* TASK DETAILS *
If a line in the records below holds the word "EvStatus", copy it.

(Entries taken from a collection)
━━━━━━━━

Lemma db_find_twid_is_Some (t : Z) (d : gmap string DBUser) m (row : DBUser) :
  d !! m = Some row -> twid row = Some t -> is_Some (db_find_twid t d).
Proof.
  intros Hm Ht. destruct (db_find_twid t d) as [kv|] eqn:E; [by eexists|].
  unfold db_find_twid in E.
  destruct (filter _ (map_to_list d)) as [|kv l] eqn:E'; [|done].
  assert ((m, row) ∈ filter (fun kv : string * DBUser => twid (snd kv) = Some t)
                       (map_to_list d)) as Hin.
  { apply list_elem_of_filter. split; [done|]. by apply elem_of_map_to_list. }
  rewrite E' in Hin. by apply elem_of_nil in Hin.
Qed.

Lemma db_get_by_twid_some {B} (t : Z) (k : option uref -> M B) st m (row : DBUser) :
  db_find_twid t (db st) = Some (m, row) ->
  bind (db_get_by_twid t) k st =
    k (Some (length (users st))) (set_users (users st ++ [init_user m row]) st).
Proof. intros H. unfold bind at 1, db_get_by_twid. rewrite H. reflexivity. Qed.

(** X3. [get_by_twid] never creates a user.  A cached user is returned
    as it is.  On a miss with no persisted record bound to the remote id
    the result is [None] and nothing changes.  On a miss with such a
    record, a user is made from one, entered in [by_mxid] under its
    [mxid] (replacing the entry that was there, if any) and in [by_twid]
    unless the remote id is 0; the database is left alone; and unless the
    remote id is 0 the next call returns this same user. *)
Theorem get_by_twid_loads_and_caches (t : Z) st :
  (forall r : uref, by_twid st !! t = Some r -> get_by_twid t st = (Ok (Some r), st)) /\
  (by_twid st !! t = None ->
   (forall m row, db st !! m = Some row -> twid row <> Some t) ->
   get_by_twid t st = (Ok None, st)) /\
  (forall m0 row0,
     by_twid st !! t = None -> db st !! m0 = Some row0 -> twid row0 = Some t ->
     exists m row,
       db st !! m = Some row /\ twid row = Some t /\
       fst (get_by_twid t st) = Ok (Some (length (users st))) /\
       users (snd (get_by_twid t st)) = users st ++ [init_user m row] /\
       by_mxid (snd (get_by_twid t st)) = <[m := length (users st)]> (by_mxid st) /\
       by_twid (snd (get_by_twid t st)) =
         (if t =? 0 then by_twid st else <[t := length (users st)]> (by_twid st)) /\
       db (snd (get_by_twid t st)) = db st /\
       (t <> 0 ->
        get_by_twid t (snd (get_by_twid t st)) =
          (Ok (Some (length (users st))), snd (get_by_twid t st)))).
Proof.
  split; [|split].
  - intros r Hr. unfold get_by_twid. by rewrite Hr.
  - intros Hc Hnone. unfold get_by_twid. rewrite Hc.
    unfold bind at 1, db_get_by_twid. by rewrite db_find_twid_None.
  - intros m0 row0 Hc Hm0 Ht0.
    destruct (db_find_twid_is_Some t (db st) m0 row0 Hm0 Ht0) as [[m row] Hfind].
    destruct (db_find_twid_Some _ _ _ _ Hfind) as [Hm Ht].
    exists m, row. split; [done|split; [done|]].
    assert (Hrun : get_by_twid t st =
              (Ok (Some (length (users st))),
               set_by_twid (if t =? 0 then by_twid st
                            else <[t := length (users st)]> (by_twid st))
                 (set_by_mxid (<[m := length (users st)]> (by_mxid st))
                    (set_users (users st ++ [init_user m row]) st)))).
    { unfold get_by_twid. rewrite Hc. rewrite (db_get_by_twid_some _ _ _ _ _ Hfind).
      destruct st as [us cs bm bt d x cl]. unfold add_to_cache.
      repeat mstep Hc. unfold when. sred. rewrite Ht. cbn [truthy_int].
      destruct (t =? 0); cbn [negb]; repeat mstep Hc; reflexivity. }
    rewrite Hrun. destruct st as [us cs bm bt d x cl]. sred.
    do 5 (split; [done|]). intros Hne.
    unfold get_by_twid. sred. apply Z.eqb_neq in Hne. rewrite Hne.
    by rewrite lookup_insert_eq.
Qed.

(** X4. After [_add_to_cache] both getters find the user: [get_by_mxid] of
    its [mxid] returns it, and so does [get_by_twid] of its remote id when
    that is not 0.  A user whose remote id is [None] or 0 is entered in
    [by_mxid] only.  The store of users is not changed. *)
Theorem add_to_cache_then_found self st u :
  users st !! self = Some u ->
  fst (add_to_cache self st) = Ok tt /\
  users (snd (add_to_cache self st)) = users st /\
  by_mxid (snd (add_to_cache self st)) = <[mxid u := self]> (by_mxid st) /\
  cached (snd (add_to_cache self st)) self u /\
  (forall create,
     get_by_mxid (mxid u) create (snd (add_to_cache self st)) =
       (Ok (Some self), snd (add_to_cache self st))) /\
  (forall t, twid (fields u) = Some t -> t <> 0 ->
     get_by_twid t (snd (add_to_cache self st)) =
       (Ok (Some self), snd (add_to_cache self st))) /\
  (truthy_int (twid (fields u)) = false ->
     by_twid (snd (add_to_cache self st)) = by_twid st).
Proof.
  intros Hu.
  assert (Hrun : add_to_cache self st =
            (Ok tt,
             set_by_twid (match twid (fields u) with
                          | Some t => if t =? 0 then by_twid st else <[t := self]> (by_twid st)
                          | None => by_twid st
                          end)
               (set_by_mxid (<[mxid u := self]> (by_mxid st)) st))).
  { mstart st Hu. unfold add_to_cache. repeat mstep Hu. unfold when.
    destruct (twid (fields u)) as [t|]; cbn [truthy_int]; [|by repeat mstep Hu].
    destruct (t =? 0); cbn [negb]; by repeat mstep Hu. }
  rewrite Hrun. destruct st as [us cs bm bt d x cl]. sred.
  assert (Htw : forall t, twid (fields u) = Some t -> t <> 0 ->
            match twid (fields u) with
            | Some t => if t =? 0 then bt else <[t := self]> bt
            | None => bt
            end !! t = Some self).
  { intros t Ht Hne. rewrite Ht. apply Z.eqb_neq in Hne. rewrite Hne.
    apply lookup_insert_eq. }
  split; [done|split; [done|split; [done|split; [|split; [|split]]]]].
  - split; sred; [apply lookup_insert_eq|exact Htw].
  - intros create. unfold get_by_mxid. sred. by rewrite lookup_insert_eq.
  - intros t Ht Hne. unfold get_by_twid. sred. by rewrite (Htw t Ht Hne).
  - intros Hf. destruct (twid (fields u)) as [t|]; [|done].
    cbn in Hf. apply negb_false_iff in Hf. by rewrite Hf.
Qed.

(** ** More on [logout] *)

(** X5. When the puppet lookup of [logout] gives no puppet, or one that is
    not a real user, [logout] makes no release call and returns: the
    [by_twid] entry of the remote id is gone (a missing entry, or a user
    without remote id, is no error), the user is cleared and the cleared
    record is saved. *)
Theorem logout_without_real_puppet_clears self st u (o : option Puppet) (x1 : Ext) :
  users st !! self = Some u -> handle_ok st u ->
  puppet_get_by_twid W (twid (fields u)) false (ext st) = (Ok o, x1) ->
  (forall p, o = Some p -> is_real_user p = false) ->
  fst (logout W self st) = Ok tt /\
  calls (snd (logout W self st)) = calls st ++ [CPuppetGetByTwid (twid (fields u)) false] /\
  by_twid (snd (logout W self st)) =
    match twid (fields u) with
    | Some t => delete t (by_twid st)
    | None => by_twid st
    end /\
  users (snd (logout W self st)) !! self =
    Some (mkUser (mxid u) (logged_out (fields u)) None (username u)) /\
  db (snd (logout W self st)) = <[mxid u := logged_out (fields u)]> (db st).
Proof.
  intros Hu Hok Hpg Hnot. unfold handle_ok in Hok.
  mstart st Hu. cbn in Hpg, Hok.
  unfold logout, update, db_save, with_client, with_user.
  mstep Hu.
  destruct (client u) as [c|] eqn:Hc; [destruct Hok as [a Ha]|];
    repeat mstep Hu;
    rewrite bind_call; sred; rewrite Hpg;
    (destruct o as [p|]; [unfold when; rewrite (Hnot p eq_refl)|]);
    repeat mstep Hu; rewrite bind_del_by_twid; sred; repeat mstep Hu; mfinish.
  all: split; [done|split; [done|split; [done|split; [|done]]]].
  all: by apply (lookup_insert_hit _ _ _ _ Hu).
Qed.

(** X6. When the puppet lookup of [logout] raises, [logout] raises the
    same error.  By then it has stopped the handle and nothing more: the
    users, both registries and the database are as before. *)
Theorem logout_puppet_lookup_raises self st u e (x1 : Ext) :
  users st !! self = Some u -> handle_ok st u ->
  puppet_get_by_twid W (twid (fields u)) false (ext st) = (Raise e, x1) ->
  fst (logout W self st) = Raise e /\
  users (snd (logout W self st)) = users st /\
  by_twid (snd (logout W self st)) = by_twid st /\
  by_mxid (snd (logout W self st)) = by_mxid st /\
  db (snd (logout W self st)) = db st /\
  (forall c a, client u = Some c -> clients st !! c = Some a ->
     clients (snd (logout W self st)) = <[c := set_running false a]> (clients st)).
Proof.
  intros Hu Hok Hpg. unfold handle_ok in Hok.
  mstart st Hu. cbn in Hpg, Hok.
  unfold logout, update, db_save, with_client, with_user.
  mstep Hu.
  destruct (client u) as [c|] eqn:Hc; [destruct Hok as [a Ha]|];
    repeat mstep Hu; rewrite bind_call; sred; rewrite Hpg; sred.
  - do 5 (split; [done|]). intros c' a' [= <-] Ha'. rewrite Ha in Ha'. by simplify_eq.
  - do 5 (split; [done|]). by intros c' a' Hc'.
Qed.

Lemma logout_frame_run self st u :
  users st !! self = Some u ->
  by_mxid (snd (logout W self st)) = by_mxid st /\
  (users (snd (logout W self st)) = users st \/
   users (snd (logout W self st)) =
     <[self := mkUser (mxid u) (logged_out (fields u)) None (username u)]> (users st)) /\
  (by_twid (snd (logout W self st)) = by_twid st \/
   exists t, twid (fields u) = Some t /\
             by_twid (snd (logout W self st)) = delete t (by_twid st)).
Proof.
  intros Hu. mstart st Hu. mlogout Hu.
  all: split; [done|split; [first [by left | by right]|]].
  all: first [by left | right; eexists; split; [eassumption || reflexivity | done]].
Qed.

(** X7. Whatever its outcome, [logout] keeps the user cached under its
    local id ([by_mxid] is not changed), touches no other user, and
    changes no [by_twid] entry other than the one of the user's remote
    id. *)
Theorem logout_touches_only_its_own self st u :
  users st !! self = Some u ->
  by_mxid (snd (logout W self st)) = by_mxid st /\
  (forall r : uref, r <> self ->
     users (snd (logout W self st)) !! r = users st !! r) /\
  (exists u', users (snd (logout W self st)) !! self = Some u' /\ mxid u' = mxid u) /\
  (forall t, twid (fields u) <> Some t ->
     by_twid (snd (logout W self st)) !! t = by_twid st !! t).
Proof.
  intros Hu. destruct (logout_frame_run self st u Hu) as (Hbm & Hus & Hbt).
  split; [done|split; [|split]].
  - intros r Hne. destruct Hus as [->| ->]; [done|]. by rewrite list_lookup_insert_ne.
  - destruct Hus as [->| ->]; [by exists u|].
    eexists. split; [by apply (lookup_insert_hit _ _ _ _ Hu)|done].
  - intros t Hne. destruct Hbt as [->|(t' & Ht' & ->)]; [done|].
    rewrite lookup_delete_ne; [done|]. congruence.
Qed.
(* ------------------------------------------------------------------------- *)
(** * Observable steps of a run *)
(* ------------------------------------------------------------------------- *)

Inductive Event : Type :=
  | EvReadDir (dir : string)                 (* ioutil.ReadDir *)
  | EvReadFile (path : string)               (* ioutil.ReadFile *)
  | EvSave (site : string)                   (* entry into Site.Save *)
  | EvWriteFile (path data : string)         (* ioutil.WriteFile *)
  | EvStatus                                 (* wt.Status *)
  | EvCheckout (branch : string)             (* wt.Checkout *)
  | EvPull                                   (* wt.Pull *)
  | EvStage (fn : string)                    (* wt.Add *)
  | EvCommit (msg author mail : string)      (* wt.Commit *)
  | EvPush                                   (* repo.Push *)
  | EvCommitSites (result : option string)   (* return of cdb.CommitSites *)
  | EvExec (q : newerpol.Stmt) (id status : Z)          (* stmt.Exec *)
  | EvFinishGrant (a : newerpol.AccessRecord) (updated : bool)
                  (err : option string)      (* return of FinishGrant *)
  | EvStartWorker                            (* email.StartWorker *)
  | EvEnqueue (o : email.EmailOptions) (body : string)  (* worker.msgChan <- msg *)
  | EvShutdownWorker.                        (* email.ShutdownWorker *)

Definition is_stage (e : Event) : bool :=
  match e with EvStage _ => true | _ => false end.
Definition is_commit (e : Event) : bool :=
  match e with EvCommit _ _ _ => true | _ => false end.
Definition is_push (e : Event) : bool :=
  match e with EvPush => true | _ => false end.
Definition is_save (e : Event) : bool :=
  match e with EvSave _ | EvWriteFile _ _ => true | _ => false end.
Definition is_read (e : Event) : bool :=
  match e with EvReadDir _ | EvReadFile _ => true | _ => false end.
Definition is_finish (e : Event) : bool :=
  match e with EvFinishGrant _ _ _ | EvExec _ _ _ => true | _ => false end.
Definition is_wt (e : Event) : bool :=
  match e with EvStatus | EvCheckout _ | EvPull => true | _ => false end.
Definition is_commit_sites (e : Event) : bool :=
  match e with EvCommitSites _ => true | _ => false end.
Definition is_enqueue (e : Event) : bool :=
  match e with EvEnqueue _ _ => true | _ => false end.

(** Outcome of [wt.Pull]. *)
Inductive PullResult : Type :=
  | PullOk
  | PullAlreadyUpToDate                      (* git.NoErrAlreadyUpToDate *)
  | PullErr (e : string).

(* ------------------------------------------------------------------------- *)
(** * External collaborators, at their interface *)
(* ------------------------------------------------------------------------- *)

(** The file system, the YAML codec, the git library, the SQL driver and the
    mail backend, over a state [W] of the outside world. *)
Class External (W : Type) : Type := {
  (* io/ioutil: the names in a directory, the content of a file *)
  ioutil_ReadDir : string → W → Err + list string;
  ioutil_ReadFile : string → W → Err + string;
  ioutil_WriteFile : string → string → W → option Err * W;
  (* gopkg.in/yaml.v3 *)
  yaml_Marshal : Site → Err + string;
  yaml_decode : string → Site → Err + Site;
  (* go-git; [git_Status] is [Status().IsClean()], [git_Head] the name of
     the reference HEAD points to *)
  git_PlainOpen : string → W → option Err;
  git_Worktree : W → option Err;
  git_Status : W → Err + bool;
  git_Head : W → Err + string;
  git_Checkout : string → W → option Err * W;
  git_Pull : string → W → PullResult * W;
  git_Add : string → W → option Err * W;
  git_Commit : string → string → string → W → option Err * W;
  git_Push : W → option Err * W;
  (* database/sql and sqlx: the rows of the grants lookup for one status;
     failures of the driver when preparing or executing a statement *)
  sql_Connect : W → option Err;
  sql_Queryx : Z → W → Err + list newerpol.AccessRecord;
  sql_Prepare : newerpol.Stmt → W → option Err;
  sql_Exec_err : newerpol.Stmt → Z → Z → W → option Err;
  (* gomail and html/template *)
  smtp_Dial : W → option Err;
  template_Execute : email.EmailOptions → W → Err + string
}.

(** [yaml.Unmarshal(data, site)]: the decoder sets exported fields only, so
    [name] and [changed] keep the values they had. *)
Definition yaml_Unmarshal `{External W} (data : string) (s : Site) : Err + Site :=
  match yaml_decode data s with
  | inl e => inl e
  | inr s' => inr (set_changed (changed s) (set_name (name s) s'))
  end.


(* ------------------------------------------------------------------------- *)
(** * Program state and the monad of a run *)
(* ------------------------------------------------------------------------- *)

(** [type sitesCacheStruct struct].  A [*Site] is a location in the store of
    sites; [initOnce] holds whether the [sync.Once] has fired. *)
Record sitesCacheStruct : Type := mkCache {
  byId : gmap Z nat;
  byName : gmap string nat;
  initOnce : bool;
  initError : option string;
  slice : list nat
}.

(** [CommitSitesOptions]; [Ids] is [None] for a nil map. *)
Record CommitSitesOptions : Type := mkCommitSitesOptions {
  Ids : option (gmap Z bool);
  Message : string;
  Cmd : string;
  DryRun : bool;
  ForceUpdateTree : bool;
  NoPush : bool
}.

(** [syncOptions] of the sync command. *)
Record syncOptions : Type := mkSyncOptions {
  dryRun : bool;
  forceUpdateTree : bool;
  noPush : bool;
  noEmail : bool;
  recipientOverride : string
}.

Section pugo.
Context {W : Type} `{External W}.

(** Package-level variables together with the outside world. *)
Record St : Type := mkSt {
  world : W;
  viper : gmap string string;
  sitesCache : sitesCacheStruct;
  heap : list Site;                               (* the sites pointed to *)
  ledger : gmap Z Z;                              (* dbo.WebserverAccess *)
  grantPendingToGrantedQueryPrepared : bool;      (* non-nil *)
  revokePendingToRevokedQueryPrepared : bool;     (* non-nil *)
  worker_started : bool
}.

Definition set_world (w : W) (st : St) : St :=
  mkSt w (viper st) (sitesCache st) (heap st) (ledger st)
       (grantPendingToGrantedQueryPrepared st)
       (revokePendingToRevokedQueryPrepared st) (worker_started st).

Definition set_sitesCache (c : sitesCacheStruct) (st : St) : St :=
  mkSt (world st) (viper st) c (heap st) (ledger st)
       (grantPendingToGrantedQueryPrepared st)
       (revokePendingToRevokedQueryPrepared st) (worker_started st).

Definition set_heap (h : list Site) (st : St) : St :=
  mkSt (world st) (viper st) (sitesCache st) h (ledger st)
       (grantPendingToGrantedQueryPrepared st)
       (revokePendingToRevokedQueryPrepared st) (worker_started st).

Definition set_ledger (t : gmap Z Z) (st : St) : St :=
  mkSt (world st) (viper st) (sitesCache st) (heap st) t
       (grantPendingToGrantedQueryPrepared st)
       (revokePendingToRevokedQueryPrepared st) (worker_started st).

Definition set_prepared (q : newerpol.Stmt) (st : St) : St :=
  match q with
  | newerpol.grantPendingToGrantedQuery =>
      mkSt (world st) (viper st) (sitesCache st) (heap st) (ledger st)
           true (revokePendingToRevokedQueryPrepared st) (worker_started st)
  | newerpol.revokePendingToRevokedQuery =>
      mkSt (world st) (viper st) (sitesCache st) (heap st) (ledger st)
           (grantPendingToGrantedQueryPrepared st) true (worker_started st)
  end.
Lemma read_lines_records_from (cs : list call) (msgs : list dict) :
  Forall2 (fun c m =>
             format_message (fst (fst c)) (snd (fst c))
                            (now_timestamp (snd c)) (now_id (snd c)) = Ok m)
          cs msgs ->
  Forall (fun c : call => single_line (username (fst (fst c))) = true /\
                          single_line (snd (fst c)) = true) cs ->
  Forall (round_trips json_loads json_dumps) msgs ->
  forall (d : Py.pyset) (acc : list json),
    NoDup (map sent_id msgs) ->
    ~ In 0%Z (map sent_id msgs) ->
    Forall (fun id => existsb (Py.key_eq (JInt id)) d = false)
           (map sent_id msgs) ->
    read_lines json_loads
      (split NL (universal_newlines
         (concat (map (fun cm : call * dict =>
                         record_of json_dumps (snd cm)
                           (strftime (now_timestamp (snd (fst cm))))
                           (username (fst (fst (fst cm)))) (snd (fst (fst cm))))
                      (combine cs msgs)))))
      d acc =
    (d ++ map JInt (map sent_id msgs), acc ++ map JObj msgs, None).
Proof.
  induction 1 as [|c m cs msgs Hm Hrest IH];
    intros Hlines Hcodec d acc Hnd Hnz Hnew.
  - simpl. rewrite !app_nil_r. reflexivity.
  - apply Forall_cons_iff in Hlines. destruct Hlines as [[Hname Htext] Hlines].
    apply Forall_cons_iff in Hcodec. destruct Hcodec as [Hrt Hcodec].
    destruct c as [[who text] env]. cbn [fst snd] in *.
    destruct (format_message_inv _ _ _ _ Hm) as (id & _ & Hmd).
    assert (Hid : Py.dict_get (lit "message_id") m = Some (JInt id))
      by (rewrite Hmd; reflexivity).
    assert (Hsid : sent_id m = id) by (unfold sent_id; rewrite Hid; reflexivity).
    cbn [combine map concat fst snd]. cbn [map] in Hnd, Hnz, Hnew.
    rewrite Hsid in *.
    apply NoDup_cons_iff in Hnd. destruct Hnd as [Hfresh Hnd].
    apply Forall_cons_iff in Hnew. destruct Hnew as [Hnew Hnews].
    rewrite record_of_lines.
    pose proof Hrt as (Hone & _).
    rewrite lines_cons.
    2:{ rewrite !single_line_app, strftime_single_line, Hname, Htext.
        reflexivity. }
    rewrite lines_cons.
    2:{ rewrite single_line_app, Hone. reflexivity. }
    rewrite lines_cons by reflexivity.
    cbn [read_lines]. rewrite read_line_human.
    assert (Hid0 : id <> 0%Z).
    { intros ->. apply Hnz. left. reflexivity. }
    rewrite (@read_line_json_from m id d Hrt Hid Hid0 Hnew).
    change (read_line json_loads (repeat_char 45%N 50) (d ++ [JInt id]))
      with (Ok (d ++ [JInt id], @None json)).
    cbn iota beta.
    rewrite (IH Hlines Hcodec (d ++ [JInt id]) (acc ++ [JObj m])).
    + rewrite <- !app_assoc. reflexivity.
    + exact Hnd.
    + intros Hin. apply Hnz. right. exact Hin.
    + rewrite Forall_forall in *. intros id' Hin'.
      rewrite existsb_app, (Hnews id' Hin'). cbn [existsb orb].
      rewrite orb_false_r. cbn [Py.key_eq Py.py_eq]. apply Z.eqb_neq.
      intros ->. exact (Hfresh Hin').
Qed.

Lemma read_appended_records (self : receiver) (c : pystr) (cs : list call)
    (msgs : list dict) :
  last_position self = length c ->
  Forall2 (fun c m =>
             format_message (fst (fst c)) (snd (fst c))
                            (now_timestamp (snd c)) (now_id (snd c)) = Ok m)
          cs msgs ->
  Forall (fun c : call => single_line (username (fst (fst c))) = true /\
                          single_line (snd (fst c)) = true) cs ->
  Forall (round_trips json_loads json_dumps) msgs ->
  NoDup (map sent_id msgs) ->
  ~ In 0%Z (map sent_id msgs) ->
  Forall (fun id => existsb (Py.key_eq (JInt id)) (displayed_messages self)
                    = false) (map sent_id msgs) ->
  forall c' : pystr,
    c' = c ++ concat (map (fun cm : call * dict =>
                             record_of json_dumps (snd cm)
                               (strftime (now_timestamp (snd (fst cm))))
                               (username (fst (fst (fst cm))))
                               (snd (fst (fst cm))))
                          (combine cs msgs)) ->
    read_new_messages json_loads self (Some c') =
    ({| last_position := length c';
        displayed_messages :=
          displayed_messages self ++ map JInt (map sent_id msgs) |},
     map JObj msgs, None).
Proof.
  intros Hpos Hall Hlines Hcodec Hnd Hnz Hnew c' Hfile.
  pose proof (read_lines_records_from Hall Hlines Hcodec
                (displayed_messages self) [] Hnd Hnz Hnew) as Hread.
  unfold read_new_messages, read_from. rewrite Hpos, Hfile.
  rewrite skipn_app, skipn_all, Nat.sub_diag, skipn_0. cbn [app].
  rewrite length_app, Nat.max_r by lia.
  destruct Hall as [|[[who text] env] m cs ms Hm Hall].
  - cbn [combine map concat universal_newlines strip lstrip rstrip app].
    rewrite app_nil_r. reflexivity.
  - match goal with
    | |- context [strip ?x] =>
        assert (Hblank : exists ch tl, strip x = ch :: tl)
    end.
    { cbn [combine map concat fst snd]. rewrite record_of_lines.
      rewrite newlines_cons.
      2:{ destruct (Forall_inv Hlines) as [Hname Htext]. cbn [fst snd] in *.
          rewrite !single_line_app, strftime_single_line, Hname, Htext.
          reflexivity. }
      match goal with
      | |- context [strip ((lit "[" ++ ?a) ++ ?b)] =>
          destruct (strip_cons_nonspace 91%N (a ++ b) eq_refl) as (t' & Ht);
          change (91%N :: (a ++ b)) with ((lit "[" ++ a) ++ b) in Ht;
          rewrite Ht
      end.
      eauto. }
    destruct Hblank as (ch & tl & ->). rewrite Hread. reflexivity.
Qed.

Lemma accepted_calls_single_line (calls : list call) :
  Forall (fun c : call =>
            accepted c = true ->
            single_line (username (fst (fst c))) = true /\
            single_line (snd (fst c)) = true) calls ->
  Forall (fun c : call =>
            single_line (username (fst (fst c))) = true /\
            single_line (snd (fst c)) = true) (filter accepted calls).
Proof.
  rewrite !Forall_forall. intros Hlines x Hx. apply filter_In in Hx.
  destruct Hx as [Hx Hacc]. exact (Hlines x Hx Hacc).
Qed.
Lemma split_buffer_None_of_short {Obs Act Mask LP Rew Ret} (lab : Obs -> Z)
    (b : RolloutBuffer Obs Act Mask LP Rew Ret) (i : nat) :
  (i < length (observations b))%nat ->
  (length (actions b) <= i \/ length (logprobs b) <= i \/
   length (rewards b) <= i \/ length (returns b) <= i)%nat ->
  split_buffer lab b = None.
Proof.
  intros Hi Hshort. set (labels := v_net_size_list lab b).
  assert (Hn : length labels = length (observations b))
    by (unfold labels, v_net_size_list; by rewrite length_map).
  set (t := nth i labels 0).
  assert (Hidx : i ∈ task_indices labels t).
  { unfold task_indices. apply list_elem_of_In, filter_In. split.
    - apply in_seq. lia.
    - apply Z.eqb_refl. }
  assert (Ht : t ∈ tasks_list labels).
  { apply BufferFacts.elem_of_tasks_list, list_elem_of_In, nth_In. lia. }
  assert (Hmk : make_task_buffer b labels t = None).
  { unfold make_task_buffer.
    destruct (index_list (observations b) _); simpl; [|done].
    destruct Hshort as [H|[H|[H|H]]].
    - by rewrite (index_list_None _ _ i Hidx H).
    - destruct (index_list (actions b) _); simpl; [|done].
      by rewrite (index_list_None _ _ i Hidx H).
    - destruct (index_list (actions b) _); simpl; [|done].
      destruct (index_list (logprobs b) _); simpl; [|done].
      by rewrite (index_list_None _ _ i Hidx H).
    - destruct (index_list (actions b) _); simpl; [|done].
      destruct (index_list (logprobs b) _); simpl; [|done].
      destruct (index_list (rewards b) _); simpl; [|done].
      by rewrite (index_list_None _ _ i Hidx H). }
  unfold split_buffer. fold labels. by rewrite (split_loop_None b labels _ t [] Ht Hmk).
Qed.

━━━━━━━━

* RESULT OF THIS EXERCISE *
  | EvStatus                                 (* wt.Status *)
  match e with EvStatus | EvCheckout _ | EvPull => true | _ => false end.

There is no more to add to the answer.